BRIEF >> Return, word for word, only the lines of the data below that lie between the line with "by now apply Qeq_bool_iff." and the line with "- constructor.", those two lines included.

Collected data entries
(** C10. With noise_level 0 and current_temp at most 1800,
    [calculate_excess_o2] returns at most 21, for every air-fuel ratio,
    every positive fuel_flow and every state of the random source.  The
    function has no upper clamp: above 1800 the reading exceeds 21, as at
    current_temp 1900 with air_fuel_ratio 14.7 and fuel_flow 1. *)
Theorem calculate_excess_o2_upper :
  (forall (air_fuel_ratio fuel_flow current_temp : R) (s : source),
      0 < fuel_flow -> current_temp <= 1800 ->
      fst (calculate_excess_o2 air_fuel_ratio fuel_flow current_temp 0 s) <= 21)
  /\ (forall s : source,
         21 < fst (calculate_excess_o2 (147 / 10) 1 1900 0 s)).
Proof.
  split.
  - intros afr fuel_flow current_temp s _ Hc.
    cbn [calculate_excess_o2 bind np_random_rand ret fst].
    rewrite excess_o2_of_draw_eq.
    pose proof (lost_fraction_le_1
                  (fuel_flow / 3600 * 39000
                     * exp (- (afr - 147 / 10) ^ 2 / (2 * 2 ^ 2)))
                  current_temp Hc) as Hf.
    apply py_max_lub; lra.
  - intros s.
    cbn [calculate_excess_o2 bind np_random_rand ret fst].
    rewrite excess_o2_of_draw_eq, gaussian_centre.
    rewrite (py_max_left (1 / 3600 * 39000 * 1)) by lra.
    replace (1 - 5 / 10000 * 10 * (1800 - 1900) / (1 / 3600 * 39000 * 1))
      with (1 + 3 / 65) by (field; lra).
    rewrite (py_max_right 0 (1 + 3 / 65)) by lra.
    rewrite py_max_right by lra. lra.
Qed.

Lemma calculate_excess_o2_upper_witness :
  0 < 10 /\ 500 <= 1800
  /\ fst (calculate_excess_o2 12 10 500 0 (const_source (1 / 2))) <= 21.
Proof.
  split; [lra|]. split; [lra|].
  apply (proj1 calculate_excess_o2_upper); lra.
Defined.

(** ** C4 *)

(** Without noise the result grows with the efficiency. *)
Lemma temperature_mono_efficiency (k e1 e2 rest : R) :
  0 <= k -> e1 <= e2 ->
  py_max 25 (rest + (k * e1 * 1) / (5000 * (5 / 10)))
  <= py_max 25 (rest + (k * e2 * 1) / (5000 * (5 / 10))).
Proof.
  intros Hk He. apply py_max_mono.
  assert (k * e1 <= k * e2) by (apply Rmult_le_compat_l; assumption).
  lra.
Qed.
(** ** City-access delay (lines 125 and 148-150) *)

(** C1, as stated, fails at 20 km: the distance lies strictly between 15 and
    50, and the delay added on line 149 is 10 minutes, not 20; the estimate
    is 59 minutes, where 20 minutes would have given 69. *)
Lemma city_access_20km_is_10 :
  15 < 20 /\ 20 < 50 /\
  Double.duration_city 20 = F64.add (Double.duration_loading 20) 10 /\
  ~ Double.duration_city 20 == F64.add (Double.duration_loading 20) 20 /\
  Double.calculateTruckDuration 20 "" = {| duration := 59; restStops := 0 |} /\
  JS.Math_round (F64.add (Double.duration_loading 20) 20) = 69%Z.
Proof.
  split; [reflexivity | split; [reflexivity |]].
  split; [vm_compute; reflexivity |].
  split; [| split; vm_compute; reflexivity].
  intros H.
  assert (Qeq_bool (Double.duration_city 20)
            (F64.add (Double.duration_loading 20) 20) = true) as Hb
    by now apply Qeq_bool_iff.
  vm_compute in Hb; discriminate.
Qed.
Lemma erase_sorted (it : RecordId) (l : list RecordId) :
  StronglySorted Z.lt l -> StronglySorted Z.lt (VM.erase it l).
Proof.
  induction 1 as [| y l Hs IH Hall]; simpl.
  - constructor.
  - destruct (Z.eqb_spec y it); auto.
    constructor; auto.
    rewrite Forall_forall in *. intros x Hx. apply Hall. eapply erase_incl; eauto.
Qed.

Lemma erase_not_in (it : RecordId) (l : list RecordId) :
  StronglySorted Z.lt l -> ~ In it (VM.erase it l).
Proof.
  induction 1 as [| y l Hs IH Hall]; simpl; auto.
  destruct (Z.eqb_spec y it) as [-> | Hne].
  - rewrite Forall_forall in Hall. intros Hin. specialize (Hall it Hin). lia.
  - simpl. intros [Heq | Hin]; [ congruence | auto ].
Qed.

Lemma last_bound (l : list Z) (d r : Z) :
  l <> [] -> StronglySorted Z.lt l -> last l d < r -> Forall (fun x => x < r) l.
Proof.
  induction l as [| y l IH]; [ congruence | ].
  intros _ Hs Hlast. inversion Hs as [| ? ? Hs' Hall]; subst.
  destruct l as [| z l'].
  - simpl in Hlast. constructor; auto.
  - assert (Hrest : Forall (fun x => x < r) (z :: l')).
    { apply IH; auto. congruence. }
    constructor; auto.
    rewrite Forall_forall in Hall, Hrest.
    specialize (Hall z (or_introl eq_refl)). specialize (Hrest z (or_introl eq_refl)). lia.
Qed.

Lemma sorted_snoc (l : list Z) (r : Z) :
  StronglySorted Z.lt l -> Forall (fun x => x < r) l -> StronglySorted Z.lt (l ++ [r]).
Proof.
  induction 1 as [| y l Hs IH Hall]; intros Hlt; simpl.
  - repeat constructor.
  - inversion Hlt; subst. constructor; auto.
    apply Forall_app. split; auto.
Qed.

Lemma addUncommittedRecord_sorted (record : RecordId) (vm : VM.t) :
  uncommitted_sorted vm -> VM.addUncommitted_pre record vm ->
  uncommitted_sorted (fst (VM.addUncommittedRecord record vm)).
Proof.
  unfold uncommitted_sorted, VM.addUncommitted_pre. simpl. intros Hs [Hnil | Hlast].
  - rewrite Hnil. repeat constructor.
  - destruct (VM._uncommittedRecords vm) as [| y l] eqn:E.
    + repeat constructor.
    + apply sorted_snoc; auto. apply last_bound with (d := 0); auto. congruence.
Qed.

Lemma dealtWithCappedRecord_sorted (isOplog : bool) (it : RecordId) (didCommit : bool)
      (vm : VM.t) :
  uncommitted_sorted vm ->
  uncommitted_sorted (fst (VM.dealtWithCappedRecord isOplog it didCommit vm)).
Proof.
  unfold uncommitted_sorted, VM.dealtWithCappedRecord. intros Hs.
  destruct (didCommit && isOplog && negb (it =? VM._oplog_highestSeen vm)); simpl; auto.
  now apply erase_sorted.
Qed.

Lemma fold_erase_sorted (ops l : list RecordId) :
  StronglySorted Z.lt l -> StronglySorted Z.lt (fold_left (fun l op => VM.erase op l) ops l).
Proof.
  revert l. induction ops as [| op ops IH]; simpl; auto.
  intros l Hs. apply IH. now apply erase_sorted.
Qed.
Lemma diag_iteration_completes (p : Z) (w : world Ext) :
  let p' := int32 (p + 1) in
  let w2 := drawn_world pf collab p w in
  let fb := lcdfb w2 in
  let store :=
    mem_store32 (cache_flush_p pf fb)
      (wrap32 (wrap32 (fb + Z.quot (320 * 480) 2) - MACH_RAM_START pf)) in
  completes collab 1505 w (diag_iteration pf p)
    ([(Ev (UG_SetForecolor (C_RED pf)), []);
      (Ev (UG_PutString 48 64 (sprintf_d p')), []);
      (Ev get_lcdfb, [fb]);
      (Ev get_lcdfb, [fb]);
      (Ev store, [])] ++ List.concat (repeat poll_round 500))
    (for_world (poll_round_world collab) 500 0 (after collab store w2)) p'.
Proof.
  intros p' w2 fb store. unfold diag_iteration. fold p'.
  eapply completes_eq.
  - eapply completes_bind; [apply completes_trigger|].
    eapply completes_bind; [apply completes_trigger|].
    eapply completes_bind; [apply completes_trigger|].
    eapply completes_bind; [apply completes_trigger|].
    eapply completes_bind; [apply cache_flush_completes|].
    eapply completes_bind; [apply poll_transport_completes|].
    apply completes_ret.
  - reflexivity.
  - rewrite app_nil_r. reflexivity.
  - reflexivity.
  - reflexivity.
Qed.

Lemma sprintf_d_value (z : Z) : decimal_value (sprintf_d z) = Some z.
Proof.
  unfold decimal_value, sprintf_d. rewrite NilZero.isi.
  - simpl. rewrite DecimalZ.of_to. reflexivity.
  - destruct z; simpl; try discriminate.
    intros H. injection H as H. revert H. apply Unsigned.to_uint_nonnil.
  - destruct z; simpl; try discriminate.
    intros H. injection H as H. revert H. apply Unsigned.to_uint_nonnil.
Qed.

OUTPUT BELOW >>
    by now apply Qeq_bool_iff.
  vm_compute in Hb; discriminate.
Qed.
Lemma erase_sorted (it : RecordId) (l : list RecordId) :
  StronglySorted Z.lt l -> StronglySorted Z.lt (VM.erase it l).
Proof.
  induction 1 as [| y l Hs IH Hall]; simpl.
  - constructor.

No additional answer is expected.